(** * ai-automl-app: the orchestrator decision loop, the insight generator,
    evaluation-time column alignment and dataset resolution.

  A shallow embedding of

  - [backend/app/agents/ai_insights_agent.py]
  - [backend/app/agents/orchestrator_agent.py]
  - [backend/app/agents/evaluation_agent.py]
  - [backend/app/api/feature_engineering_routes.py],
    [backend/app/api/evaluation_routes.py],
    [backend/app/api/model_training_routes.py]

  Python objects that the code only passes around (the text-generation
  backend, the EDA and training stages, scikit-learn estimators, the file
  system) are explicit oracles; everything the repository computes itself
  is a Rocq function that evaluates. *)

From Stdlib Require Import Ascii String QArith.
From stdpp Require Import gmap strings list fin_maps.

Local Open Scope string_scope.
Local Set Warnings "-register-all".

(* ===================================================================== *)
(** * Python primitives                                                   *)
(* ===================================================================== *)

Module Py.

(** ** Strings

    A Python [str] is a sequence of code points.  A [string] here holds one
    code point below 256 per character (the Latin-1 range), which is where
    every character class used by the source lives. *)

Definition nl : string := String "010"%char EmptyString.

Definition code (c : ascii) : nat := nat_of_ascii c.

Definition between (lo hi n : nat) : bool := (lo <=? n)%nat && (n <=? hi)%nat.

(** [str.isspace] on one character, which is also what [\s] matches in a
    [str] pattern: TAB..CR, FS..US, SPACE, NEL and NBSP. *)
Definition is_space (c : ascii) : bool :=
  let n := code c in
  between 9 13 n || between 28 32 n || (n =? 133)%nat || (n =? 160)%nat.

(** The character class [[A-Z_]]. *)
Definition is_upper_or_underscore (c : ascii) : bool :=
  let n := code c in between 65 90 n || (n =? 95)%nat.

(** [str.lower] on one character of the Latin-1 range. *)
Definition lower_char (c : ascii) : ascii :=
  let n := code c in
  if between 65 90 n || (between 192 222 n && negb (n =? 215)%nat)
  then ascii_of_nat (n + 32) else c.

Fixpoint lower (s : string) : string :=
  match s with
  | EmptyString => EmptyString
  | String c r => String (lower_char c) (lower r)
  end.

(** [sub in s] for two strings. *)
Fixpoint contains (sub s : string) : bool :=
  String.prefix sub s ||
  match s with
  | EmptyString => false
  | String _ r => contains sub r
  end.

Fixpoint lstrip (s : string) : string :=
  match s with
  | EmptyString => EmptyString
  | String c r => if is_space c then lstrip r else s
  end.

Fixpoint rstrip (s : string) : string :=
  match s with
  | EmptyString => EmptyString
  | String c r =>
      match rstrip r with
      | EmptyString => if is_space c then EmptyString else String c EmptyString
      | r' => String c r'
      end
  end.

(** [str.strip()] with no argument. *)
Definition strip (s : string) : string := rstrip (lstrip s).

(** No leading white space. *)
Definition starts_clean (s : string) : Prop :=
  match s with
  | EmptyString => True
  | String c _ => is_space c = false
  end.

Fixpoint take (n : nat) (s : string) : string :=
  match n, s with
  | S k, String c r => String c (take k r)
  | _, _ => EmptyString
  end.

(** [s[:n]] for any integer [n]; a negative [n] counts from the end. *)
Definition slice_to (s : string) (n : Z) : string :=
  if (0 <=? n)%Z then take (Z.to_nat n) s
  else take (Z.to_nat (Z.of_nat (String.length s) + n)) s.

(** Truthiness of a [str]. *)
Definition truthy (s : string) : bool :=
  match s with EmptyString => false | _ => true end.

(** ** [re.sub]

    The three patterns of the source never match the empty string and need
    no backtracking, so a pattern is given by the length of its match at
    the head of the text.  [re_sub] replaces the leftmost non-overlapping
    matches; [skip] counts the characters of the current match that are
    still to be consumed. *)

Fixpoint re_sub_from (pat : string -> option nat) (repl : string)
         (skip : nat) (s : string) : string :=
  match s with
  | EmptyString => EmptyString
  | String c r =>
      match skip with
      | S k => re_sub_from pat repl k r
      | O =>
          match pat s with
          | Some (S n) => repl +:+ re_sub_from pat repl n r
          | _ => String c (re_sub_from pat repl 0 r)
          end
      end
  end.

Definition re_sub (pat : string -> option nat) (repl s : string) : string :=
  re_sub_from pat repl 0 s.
----------
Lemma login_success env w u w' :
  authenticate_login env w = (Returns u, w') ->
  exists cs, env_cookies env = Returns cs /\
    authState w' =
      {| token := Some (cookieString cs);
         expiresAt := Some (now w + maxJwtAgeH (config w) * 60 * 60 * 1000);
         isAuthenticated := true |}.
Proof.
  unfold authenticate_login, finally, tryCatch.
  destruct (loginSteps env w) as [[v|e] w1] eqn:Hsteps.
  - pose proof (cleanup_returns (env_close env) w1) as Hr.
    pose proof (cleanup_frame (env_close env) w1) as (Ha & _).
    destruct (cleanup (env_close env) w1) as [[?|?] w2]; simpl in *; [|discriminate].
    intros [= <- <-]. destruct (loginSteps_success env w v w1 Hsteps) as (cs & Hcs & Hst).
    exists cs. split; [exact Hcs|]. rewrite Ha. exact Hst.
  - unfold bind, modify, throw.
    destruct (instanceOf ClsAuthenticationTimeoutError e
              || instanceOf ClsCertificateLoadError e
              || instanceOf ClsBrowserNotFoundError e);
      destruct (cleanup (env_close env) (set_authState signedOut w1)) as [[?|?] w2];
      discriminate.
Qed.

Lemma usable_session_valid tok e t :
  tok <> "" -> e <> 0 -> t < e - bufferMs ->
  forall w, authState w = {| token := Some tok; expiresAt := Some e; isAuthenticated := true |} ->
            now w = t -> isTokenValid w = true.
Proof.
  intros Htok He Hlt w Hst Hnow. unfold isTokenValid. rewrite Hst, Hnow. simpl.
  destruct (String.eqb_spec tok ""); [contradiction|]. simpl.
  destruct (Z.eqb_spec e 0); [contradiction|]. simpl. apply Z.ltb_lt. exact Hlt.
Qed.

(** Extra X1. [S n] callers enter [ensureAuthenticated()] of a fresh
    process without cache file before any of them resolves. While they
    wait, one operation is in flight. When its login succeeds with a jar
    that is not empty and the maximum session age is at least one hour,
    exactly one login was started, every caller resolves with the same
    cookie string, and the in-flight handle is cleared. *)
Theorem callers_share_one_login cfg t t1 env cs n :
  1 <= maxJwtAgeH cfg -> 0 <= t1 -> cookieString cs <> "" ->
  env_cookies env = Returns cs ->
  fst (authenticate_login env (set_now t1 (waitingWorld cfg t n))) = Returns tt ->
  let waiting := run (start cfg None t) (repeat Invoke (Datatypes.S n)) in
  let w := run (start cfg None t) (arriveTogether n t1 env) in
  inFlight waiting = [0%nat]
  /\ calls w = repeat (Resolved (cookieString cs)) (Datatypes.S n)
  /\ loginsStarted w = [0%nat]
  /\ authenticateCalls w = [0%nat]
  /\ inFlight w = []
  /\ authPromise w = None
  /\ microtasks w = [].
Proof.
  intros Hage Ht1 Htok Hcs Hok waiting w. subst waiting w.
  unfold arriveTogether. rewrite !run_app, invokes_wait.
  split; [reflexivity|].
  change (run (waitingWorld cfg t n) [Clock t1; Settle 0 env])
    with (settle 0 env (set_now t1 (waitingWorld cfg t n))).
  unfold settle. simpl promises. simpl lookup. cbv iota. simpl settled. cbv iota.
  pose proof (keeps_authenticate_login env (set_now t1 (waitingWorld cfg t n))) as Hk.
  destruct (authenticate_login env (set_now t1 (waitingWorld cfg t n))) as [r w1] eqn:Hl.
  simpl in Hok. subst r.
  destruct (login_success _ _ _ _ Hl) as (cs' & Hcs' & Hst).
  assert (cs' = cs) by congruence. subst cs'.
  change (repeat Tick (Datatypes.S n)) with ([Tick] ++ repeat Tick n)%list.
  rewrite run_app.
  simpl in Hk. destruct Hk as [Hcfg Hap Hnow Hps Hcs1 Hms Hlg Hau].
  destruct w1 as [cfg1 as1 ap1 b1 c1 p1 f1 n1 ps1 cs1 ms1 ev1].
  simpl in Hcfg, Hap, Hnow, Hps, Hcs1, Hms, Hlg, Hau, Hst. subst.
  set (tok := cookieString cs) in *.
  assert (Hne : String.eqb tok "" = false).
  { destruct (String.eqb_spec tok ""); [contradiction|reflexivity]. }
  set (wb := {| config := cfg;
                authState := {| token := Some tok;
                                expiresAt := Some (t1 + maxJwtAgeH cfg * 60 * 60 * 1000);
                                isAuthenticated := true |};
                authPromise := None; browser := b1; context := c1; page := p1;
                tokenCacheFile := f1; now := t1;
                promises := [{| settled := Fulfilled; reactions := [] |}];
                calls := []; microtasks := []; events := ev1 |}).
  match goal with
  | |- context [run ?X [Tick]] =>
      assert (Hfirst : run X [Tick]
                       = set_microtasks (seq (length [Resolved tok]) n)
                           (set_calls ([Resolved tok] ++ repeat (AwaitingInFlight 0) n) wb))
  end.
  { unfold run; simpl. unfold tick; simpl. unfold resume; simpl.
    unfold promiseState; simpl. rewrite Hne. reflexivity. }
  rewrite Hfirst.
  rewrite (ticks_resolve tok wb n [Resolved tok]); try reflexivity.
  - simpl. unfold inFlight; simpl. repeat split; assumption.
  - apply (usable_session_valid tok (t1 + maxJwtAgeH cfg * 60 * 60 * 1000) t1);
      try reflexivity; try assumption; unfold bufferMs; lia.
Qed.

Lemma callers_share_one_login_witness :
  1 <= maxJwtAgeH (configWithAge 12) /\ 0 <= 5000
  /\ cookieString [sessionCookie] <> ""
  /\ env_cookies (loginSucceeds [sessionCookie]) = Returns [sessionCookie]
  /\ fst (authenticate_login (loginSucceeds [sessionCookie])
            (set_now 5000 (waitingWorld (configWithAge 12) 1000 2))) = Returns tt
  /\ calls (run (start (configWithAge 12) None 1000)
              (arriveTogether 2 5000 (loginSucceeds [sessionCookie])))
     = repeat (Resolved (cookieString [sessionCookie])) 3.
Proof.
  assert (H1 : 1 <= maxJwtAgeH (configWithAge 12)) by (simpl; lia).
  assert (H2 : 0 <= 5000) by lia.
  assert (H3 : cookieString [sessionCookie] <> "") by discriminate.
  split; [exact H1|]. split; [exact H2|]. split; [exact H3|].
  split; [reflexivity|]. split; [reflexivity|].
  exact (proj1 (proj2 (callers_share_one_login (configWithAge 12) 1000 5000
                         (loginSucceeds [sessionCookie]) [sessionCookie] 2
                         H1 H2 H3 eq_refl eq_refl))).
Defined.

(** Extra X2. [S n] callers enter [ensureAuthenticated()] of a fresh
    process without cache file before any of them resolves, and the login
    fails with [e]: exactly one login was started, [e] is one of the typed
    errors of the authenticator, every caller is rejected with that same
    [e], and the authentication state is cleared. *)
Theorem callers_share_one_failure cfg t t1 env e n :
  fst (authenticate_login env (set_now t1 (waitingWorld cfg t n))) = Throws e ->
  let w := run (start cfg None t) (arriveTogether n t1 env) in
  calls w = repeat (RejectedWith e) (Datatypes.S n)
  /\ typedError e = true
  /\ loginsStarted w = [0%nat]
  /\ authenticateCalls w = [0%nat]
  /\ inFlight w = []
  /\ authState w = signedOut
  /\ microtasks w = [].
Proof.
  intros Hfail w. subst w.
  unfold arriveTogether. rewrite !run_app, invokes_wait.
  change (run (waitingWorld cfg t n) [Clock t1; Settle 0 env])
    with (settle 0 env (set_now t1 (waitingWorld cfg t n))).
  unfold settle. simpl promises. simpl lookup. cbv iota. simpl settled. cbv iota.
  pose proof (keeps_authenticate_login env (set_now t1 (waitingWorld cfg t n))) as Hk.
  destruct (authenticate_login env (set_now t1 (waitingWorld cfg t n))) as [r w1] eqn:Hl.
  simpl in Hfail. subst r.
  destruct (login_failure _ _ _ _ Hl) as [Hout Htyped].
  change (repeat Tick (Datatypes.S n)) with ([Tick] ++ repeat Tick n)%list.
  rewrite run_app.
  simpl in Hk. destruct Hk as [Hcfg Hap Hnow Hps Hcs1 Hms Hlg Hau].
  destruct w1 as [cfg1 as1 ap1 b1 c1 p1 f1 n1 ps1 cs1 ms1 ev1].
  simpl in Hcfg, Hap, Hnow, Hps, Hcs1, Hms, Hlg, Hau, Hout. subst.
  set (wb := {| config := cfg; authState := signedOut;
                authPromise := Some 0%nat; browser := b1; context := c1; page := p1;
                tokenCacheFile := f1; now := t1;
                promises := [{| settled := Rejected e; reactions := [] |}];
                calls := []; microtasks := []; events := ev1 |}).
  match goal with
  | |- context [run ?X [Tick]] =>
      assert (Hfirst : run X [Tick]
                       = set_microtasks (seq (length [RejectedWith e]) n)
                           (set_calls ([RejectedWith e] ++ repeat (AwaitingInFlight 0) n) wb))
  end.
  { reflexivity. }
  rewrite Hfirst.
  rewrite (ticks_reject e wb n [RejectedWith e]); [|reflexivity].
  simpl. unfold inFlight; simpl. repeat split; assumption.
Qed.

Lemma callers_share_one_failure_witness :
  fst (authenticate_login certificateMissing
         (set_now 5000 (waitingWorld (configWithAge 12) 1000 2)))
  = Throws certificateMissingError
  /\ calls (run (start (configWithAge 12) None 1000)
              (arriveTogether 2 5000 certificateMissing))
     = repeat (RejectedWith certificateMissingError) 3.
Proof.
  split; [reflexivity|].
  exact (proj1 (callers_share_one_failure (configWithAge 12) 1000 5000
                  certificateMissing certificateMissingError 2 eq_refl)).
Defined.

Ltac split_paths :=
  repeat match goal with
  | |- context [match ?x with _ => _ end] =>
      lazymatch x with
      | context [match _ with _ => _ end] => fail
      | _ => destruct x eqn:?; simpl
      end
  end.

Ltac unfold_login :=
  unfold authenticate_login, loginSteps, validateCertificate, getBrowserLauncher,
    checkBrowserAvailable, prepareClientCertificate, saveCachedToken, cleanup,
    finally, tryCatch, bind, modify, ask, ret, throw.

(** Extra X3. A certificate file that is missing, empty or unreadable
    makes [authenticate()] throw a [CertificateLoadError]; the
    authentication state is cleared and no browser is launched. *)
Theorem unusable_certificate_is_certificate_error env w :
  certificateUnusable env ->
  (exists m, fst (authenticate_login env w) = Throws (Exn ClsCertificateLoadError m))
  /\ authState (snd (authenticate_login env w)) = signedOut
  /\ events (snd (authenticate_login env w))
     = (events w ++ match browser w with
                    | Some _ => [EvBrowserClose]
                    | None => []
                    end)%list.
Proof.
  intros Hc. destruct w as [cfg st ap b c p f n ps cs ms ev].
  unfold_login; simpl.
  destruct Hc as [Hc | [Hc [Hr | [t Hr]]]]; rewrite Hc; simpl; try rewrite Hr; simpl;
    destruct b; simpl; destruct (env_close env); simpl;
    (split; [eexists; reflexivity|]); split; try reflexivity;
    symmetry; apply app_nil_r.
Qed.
----------
### What the task asks
From the data above, output exactly the lines between the one containing "settled := Fulfilled;" and the one containing "1 <= maxJwtAgeH (configWithAge 12) /\", counting both of them.

### Task answer
                promises := [{| settled := Fulfilled; reactions := [] |}];
                calls := []; microtasks := []; events := ev1 |}).
  match goal with
  | |- context [run ?X [Tick]] =>
      assert (Hfirst : run X [Tick]
                       = set_microtasks (seq (length [Resolved tok]) n)
                           (set_calls ([Resolved tok] ++ repeat (AwaitingInFlight 0) n) wb))
  end.
  { unfold run; simpl. unfold tick; simpl. unfold resume; simpl.
    unfold promiseState; simpl. rewrite Hne. reflexivity. }
  rewrite Hfirst.
  rewrite (ticks_resolve tok wb n [Resolved tok]); try reflexivity.
  - simpl. unfold inFlight; simpl. repeat split; assumption.
  - apply (usable_session_valid tok (t1 + maxJwtAgeH cfg * 60 * 60 * 1000) t1);
      try reflexivity; try assumption; unfold bufferMs; lia.
Qed.

Lemma callers_share_one_login_witness :
  1 <= maxJwtAgeH (configWithAge 12) /\ 0 <= 5000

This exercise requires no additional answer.